Dalam "kamus" menjadi seorang female wedding photographer sabar menempati bagian yang paling "tebal".
Karena apa?
Karena, lewat urusan yang satu ini, jika sudah bisa dikuasai, hal-hal yang lain tinggal mengikuti.
Sabar yang saya maksud akan diuji dalam dua kondisi. Pertama, seorang female wedding photographer akan dihadapkan dengan stigma—tentang betapa orang-orang masih aneh melihat profesi ini dilakukan oleh seorang puan. Saya pribadi sudah kenyang dengan perlakuan ini.
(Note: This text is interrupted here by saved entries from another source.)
(** * toolbin: a shallow embedding of [lambda302.py] and [letsrenew.py]

    The two scripts are embedded as Rocq functions.  Python values that
    travel through the code as JSON-like data are an inductive type
    [pyval]; a [dict] is an association list in insertion order (the
    order [json.dumps] prints), looked up by first match and updated in
    place.  Exceptions are values of [exn]; a computation ends in a
    returned value, a raised exception or a [SystemExit]. *)

From Stdlib Require Import ZArith List String Ascii Bool Lia.
From Stdlib Require Import DecimalString.
Import ListNotations.
Open Scope string_scope.
Open Scope Z_scope.

(** ** Python values and exceptions *)

#[warnings="-register-all"] Inductive pyval : Type :=
| PNone
| PInt (z : Z)
| PStr (s : string)
| PList (l : list pyval)
| PDict (d : list (string * pyval)).

Definition dict := list (string * pyval).

(** The exception classes the two scripts can meet.  [KeyboardInterrupt]
    stands for the [BaseException]s that [except Exception] lets pass;
    [SyntaxError] is what Python raises for a file it cannot compile. *)
Inductive exn : Type :=
| SyntaxError
| KeyError (key : string)
| IndexError
| TypeError
| AttributeError
| ValueError
| OSError (msg : string)
| SocketTimeout
| RequestException (msg : string)
| ClientError (code : string)
| KeyboardInterrupt.

(** [isinstance(e, Exception)] *)
Definition is_Exception (e : exn) : bool :=
  match e with
  | KeyboardInterrupt => false
  | _ => true
  end.

(** [isinstance(e, requests.RequestException)] *)
Definition is_RequestException (e : exn) : bool :=
  match e with
  | RequestException _ => true
  | _ => false
  end.

(** [str(e)], the text [print(e)] writes. *)
Definition str_exn (e : exn) : string :=
  match e with
  | SyntaxError => "invalid syntax"
  | KeyError k => "'" ++ k ++ "'"
  | IndexError => "list index out of range"
  | TypeError => "TypeError"
  | AttributeError => "AttributeError"
  | ValueError => "ValueError"
  | OSError m => m
  | SocketTimeout => "timed out"
  | RequestException m => m
  | ClientError c => c
  | KeyboardInterrupt => ""
  end.

(** How a pure Python expression ends. *)
Inductive result (A : Type) : Type :=
| Ok (a : A)
| Err (e : exn).
Arguments Ok {A} a.
Arguments Err {A} e.

Definition rbind {A B} (r : result A) (k : A -> result B) : result B :=
  match r with
  | Ok a => k a
  | Err e => Err e
  end.

(** ** Dictionaries, subscripts and [str.split] *)

Fixpoint dict_get (d : dict) (k : string) : option pyval :=
  match d with
  | [] => None
  | (k', v) :: r => if String.eqb k' k then Some v else dict_get r k
  end.
(** X1.  The round trip, for scans that are empty or hold a page of the
    global namespace, replayed without a shutdown request: the block readers
    of the save-files issue, in the order of the sorted scan, the fetches of
    the pages of the scan that are live at replay time, each in the database
    of its page; as sets, the two agree. *)
Theorem round_trip_with_global_pages scanned :
  (forall n, got_sigterm world n = false) ->
  Forall valid_page scanned ->
  scanned = [] \/ (exists p, In p scanned /\ database p = InvalidOid) ->
  requests (replay_all world (Saver.save_files name scanned))
  = restored_pages world name (pg_qsort SavedBufferCmp scanned)
  /\ (forall request,
         In request (requests (replay_all world (Saver.save_files name scanned)))
         <-> exists p,
             In p scanned
             /\ live world (connection_of world name (database p)) p = true
             /\ request = (connection_of world name (database p),
                           fetch_of world (connection_of world name (database p)) p)).
Proof.
  intros Hsig Hv Hglobal.
  assert (Heq : requests (replay_all world (Saver.save_files name scanned))
                = restored_pages world name (pg_qsort SavedBufferCmp scanned)).
  { rewrite replay_of_saved_files by assumption.
    apply requests_replays_of; [lia | apply pg_qsort_sorted | | congruence].
    intros _ e l' Hsorted.
    pose proof (pg_qsort_perm scanned) as Hperm.
    pose proof (pg_qsort_sorted scanned) as Hs.
    rewrite Hsorted in Hperm, Hs.
    destruct Hglobal as [-> | (p & Hp & Hdb)].
    { apply Permutation_nil in Hperm. discriminate. }
    assert (He : valid_page e).
    { rewrite Forall_forall in Hv. apply Hv.
      eapply Permutation_in; [symmetry; exact Hperm | now left]. }
    destruct He as ((Hd & _) & _). unfold is_uint32 in Hd.
    assert (Hin : In p (e :: l')) by (eapply Permutation_in; eauto).
    destruct Hin as [-> | Hin]; [exact Hdb |].
    inversion Hs as [| ? ? _ Hall]; subst.
    rewrite Forall_forall in Hall. specialize (Hall p Hin).
    unfold cmp_le in Hall. unfold InvalidOid in *. cmp_cases; lia. }
  split; [exact Heq |].
  intros request. rewrite Heq. unfold restored_pages.
  rewrite in_map_iff. split.
  - intros (p & <- & Hp). apply filter_In in Hp. destruct Hp as [Hp Hlive].
    exists p. split; [| split; [exact Hlive | reflexivity]].
    eapply Permutation_in; [symmetry; apply pg_qsort_perm | exact Hp].
  - intros (p & Hp & Hlive & ->). exists p. split; [reflexivity |].
    apply filter_In. split; [| exact Hlive].
    eapply Permutation_in; [apply pg_qsort_perm | exact Hp].
Qed.
Lemma no_sql_wait_loop self E fuel : preserves log_no_sql (Pgtest.wait_loop self E fuel).
Proof.
  induction fuel as [|f IH]; simpl; [no_sql_auto|].
  unfold Pgtest._is_connection_available. no_sql_auto.
Qed.

#[export] Hint Resolve no_sql_wait_loop : preserves.

(** Every run of [PGTest.__init__] of the packaged module, whatever its
    outcome, executes no SQL statement. *)
Lemma no_sql_init username port log_file no_cleanup copy_cluster base_dir pg_ctl
      max_connections :
  preserves log_no_sql (Pgtest.__init__ username port log_file no_cleanup copy_cluster
                          base_dir pg_ctl max_connections).
Proof.
  unfold Pgtest.__init__, Pgtest._create_dirs, Pgtest._init_base_dir,
    Pgtest._set_dir_permissions, Pgtest._start_server, Pgtest._wait_for_server_ready,
    Pgtest.cleanup_on_error.
  no_sql_auto.
Qed.

(** *** The legacy module creates the database when it is missing *)

Lemma bind_ok_inv {A B} (m : M A) (k : A -> M B) env w v w' :
  bind m k env w = (Ok v, w') ->
  exists a w1, m env w = (Ok a, w1) /\ k a env w1 = (Ok v, w').
Proof.
  unfold bind. destruct (m env w) as [[a| |] w1]; intros H; [eauto|discriminate|discriminate].
Qed.

Lemma init_database self username port log_file no_cleanup copy_cluster base_dir pg_ctl
      max_connections env w :
  fst (Pgtest.__init__ username port log_file no_cleanup copy_cluster base_dir pg_ctl
         max_connections env w) = Ok self ->
  Pgtest.database self = "postgres".
Proof.
  destruct (Pgtest.__init__ _ _ _ _ _ _ _ _ env w) as [r w'] eqn:E. simpl. intros ->.
  unfold Pgtest.__init__ in E.
  repeat (apply bind_ok_inv in E; destruct E as (? & ? & _ & E)).
  unfold ret in E. injection E as <-. reflexivity.
Qed.

Lemma legacy_start_server_after_ready self env w w1 :
  (popen (Legacy.start_cmd (e_win env) self) ;;; Legacy._wait_for_server_ready self 10)
    env w = (Ok tt, w1) ->
  e_connect env (w_clock w1) "postgres" = None ->
  Legacy.start_server self env w =
  match e_exec env (Legacy.select_query self) with
  | Some c =>
      (Raise (mkExn c "execute failed"),
       mkWorld (w_fs w1) (w_clock w1)
         (w_log w1 ++ [EvConnect "postgres"; EvAutocommit; EvSQL (Legacy.select_query self)])
         (w_ports w1) (w_tmp w1))
  | None =>
      if e_count env (Legacy.select_query self) <=? 0 then
        (match e_exec env (Legacy.create_query self) with
         | None => Ok true
         | Some c => Raise (mkExn c "execute failed")
         end,
         mkWorld (w_fs w1) (w_clock w1)
           (w_log w1 ++ [EvConnect "postgres"; EvAutocommit; EvSQL (Legacy.select_query self);
                         EvSQL (Legacy.create_query self)])
           (w_ports w1) (w_tmp w1))
      else
        (Ok true,
         mkWorld (w_fs w1) (w_clock w1)
           (w_log w1 ++ [EvConnect "postgres"; EvAutocommit; EvSQL (Legacy.select_query self)])
           (w_ports w1) (w_tmp w1))
  end.
Proof.
  intros Hready Hconn.
  unfold Legacy.start_server. unfold bind at 1. unfold ask at 1. cbv beta iota.
  unfold bind at 1. unfold try_except at 1. rewrite Hready.
  unfold try_except, Legacy._create_database, sql_execute, pg_connect,
    bind, emit, ask, utcnow, get, ret, raise, raise_exn.
  simpl. rewrite Hconn. simpl.
  destruct (e_exec env (Legacy.select_query self)) as [c|]; simpl;
    [rewrite <- !app_assoc; reflexivity|].
  destruct (e_count env (Legacy.select_query self) <=? 0); simpl;
    [|rewrite <- !app_assoc; reflexivity].
  destruct (e_exec env (Legacy.create_query self)); simpl; rewrite <- !app_assoc; reflexivity.
Qed.
(** The body shared by [ws.onmessage] and by the loop of [_fetchRecent]:
    parse, skip what is not a message, ingest; whatever is thrown is caught
    and the frame dropped. *)
Definition ingest (f : Frame) (s : State) : State :=
  match f with
  | None => s
  | Some msg =>
      if not_a_message msg then s
      else match _processMessage msg s with
           | Js.Normal s' => s'
           | Js.Throw => s
           end
  end.

(** The [since] of [_fetchRecent]:
    [const fallback = Math.floor(Date.now() / 1000) - 3600;
     const since = lastSince ? Math.max(lastSince - 5, fallback) : fallback;] *)
Definition _fetchRecent_since (s : State) : Z :=
  let fallback := clock s / 1000 - 3600 in
  match lastSince s with
  | Some l => if l =? 0 then fallback else Z.max (l - 5) fallback
  | None => fallback
  end.

Definition poll_url (s : State) : string :=
  "https://ntfy.sh/" +:+ topic s +:+ "/json?poll=1&since="
    +:+ Js.String_of_number (_fetchRecent_since s).

(** What [_fetchRecent] does once the response is there: nothing when the
    request failed or [!res.ok], else the loop over the lines. The two
    [await]s, of [fetch] and of [res.text()], are taken as one. *)
Definition _fetchRecent_resume (r : FetchResult) : Task State unit :=
  match r with
  | Rejected => Ret tt
  | Resolved res =>
      if negb (ok res) then Ret tt
      else match lines res with
           | None => Ret tt
           | Some ls => modify (fun s => fold_left (fun s f => ingest f s) ls s)
           end
  end.

Definition _fetchRecent : Task State unit :=
  Get (fun s => Fetch (GET (poll_url s)) _fetchRecent_resume).

(** A call of an [async] function whose promise is dropped: it runs up to
    its first [await]; the request it then waits for is kept in [polls]. *)
Definition detach (t : Task State unit) (s : State) : State :=
  match advance t s with
  | (s', AwaitFetch req _) => with_polls (polls s' ++ [mkPoll req false]) s'
  | (s', _) => s'
  end.

(** *** Connection life cycle *)

(** Returns at once when [ws] is open or connecting; else
    [setStatus("reconnecting"); ws = new WebSocket(...); ...; _fetchRecent();] *)
Definition _connect (s : State) : State :=
  match ws_readyState s with
  | Some OPEN | Some CONNECTING => s
  | _ =>
      let s := setStatus "reconnecting" s in
      let s :=
        with_ws (Some (length (sockets s)))
          (with_sockets
             (sockets s
                ++ [mkWebSocket ("wss://ntfy.sh/" +:+ topic s +:+ "/ws")
                      CONNECTING]) s) in
      detach _fetchRecent s
  end.

(** [if (reconnectTimer) clearTimeout(reconnectTimer);
     reconnectDelay = 1000; _connect();] *)
Definition _forceReconnect (s : State) : State :=
  let s := with_reconnectTimer (clearTimeout (reconnectTimer s)) s in
  let s := with_reconnectDelay 1000 s in
  _connect s.
(** * Open3D GUI: Combobox, Menu and the ImGui-to-Filament bridge

    A shallow embedding of three translation units of Open3D's GUI layer,

      - src/Open3D/GUI/Combobox.cpp
      - src/Open3D/GUI/Menu.cpp
      - src/Open3D/GUI/ImguiFilamentBridge.cpp

    and the properties of them that the design document states.

    Conventions.  A C++ [int] or [size_t] is a [Z]; where the source converts
    or can wrap, the wrap-around is written out.  A [std::vector] is a [list],
    read with stdpp's lookup [l !! i] ([None] is the out-of-range access that
    C++ leaves undefined).  A pointer to an engine object is the object's
    immutable description together with a unique handle number; [nullptr] is
    [None].  The [Menu] objects, which point to one another, are kept in a
    store and a pointer to one is its address there.  Calls into Dear ImGui
    and Filament that have an effect are recorded, newest first, in a
    trace. *)

From Stdlib Require Import ZArith Lia List String Bool Permutation.
From Stdlib Require Import Floats.SpecFloat.
From stdpp Require Import base list gmap strings pretty.

Open Scope Z_scope.

(** ** Machine integers *)

(** Conversion of an integer to a 32-bit [int] (two's complement). *)
Definition to_int (n : Z) : Z := (n + 2 ^ 31) mod 2 ^ 32 - 2 ^ 31.

(** Reduction to a 64-bit [size_t]/[uint64_t]. *)
Definition to_size_t (n : Z) : Z := n mod 2 ^ 64.

(** Reduction to a [uint16_t]. *)
Definition to_uint16 (n : Z) : Z := n mod 2 ^ 16.

(** ** Combobox.cpp *)

Module Combobox.

(** The [std::function] stored in [on_value_changed_] is opaque; it is
    identified by a number and every invocation of it is logged. *)
Definition Callback := nat.

(** [Combobox::Impl], together with the log of the invocations of the
    value-changed callback (newest first): the callback, the string and the
    index it was given. *)
Record Impl := mkImpl {
  imgui_id_ : string;
  items_ : list string;
  current_index_ : Z;
  on_value_changed_ : option Callback;
  notified : list (Callback * string * Z)
}.
Lemma GetInformations_assigned
    (content : string) (actions : list OrderbookTests.Information)
    (result : OrderbookTests.Result) :
  OrderbookTests.GetInformations content = ret (actions, result) ->
  Forall OrderbookTests.assigned actions.
Proof.
  unfold OrderbookTests.GetInformations. intros Hrun.
  destruct (getlines_shape content EmptyString) as (lines & last & _ & _ & Hlines & _).
  { unfold OrderbookTests.occurs. simpl. by intros [? ?]. }
  rewrite Hlines in Hrun.
  destruct (GetInformations_loop_through lines [] (Forall_nil_2 _))
    as [[e He]|(actions' & Hassigned & Hloop)];
    [rewrite He in Hrun; discriminate Hrun|].
  rewrite Hloop in Hrun.
  destruct (decide (last = EmptyString)) as [|Hne]; [discriminate Hrun|].
  destruct last as [|c last]; [done|].
  cbn [OrderbookTests.GetInformations_loop] in Hrun.
  rewrite decide_False in Hrun by done.
  cbn [OrderbookTests.at0 ret mbind M_bind] in Hrun.
  destruct (bool_decide (c = "R"%char)); cbn [negb] in Hrun.
  - destruct (OrderbookTests.TryParseResult _) as [e|[r|]]; cbn [mbind M_bind] in Hrun;
      try discriminate Hrun.
    by injection Hrun as <- <-.
  - destruct (OrderbookTests.TryParseInformation _) as [e|[a|]]; discriminate Hrun.
Qed.

(** X17.  [GetInformations] returns only for a script whose last line is
    the result line and is not ended by a newline: when it returns, the
    content is a sequence of complete lines followed by a line that begins
    with [R] and holds no newline, and every action it returns has a value
    in each field the test body reads.  The same script with a newline, and
    anything more, after the result line is turned away with the error
    [Result should only be specified at the end.] *)
Theorem GetInformations_wants_the_result_line_unterminated
    (content : string) (actions : list OrderbookTests.Information)
    (result : OrderbookTests.Result) :
  OrderbookTests.GetInformations content = ret (actions, result) ->
  (exists lines line,
      content = (OrderbookTests.unlines lines ++ line)%string
      /\ OrderbookTests.begins_with "R"%char line
      /\ ~ OrderbookTests.occurs "010"%char line)
  /\ Forall OrderbookTests.assigned actions
  /\ forall rest,
       OrderbookTests.GetInformations (content ++ String "010"%char rest)
       = throw (LogicError "Result should only be specified at the end.").
Proof.
  unfold OrderbookTests.GetInformations. intros Hrun.
  destruct (getlines_shape content EmptyString)
    as (lines & last & Heq & Hlast & Hlines & Hrest).
  { unfold OrderbookTests.occurs. simpl. by intros [? ?]. }
  rewrite append_nil_l in Heq. rewrite Hlines in Hrun.
  destruct (GetInformations_loop_through lines [] (Forall_nil_2 _))
    as [[e He]|(actions' & Hassigned & Hloop)];
    [rewrite He in Hrun; discriminate Hrun|].
  rewrite Hloop in Hrun.
  destruct (decide (last = EmptyString)) as [|Hne]; [discriminate Hrun|].
  destruct last as [|c last]; [done|].
  cbn [OrderbookTests.GetInformations_loop] in Hrun.
  rewrite decide_False in Hrun by done.
  cbn [OrderbookTests.at0 ret mbind M_bind] in Hrun.
  destruct (bool_decide (c = "R"%char)) eqn:Ec; cbn [negb] in Hrun.
  - apply bool_decide_eq_true in Ec as ->.
    destruct (OrderbookTests.TryParseResult _) as [e|[r|]]; cbn [mbind M_bind] in Hrun;
      try discriminate Hrun.
    injection Hrun as <- <-. split; [|split; [done|]].
    + exists lines, (String "R"%char last). split; [done|]. split; [by eexists | done].
    + intros rest. rewrite Hrest, Hloop. reflexivity.
  - destruct (OrderbookTests.TryParseInformation _) as [e|[a|]]; discriminate Hrun.
Qed.

Lemma GetInformations_wants_the_result_line_unterminated_witness :
  (exists lines line,
      OrderbookTests.script_with_one_add = (OrderbookTests.unlines lines ++ line)%string
      /\ OrderbookTests.begins_with "R"%char line
      /\ ~ OrderbookTests.occurs "010"%char line)
  /\ Forall OrderbookTests.assigned
       [OrderbookTests.mkInformation OrderbookTests.Add (Some GoodTillCancel)
          (Some Buy) (Some 100) (Some 10) (Some 1)]
  /\ forall rest,
       OrderbookTests.GetInformations
         (OrderbookTests.script_with_one_add ++ String "010"%char rest)
       = throw (LogicError "Result should only be specified at the end.").
Proof.
  apply (GetInformations_wants_the_result_line_unterminated
           OrderbookTests.script_with_one_add
           [OrderbookTests.mkInformation OrderbookTests.Add (Some GoodTillCancel)
              (Some Buy) (Some 100) (Some 10) (Some 1)]
           (OrderbookTests.mkResult 1 1 0)).
  vm_compute. reflexivity.
Defined.

(** * The test body *)

Lemma Size_resting (st : Orderbook) :
  reachable st -> Size st = length (resting_orders st).
Proof.
  intros Hreach. apply reachable_inv in Hreach. destruct Hreach as [Hwf _].
  pose proof (NoDup_resting_ids st Hwf) as Hnd.
  unfold Size. rewrite <- length_map_to_list.
  rewrite <- (length_fmap fst), <- (length_fmap orderId_ (resting_orders st)).
  apply Permutation_length. apply NoDup_Permutation.
  - apply NoDup_fst_map_to_list.
  - done.
  - intros id. rewrite (resting_ids_indexed st id Hwf). rewrite list_elem_of_fmap. split.
    + intros ([k e] & -> & Hke%elem_of_map_to_list). by eexists.
    + intros [e He]. exists (id, e). split; [done | by apply elem_of_map_to_list].
Qed.

Section TestBody.

Import OrderbookTests.

(** One round of the loop of the test body is one command on the book; the
    command adds a [FillAndKill] order only when the action says so. *)
Lemma Act_cons_exec (action : Information) (actions : list Information) (st : Orderbook) :
  assigned action ->
  exists c, Act (action :: actions) st = ('(_, st') ← exec c st; Act actions st')
            /\ forall o, c = DoAddOrder o -> GetOrderType o = FillAndKill ->
                         type_ action = Add /\ orderType_ action = Some FillAndKill.
Proof.
  destruct action as [type orderType side price quantity orderId].
  unfold assigned. destruct type; simpl.
  - intros ([t ->] & [s ->] & [p ->] & [q ->] & [i ->]).
    exists (DoAddOrder (NewOrder t i s p q)). simpl. split.
    + by destruct (AddOrder _ st) as [|[? ?]].
    + intros o [= <-]. simpl. by intros ->.
  - intros [i ->]. exists (DoCancelOrder i). simpl. split; [|done].
    by destruct (CancelOrder i st).
  - intros ([s ->] & [p ->] & [q ->] & [i ->]).
    exists (DoModifyOrder (NewOrderModify i s p q)). simpl. split; [|done].
    by destruct (ModifyOrder _ st) as [|[? ?]].
Qed.

(** The loop of the test body either ends in a book reached from the empty
    book, or stops at the lock [AddOrder] takes a second time, under an
    action that adds a [FillAndKill] order. *)
Lemma Act_outcome (actions : list Information) (st : Orderbook) :
  Forall assigned actions -> reachable st ->
  (exists st', Act actions st = ret st' /\ reachable st')
  \/ (Act actions st = throw Deadlock
      /\ Exists (fun action => type_ action = Add
                               /\ orderType_ action = Some FillAndKill) actions).
Proof.
  intros Hall. revert st. induction Hall as [|action actions Ha _ IH]; intros st Hreach.
  - left. by exists st.
  - destruct (Act_cons_exec action actions st Ha) as (c & -> & Hc).
    destruct (exec_outcome c st (reachable_inv st Hreach))
      as [(trades & st1 & Hexec)|(Hexec & o & -> & Ho)].
    + rewrite Hexec. cbn [mbind M_bind].
      destruct (IH st1) as [Hret|[Hdead Hex]]; [by eapply reachable_exec| by left |].
      right. split; [done | by apply Exists_cons_tl].
    + right. rewrite Hexec. split; [done|]. apply Exists_cons_hd. by eapply Hc.
Qed.

End TestBody.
Ucapan "wah, fotografernya cewek lho" bisa diartikan sebagai cibiran jika tidak disikapi dengan dewasa—dan tak peduli sudah berapa ratus pasangan yang momen sakral pernikahannya saya abadikan, masih saja seringkali kata-kata itu mampir di telinga saya.
Kondisi kedua—tentu saja—saat berhadapan dengan klien yang project-nya ditangani.
Well, dalam kasus saya, tentu tidak mudah "mengatur" isi kepala klien lalu menyesuaikannya dengan apa yang ada dalam kepala saya bukan?
Di sinilah skill interpersonal seorang fotografer digunakan.
Baca juga ini: Selalu Ada Hipotesis untuk Dia yang Jago Bicara
2. Malu? Tunda dulu
Saya akui, dalam kehidupan yang sesungguhnya, saya adalah tipikal orang yang tidak terlalu jago bicara—alih-alih bisa dikatakan clumsy karena tidak piawai berbasa-basi. Tapi, tidak ketika saya sedang memegang kendali terhadap "show" yang saya jadi pemimpinnya.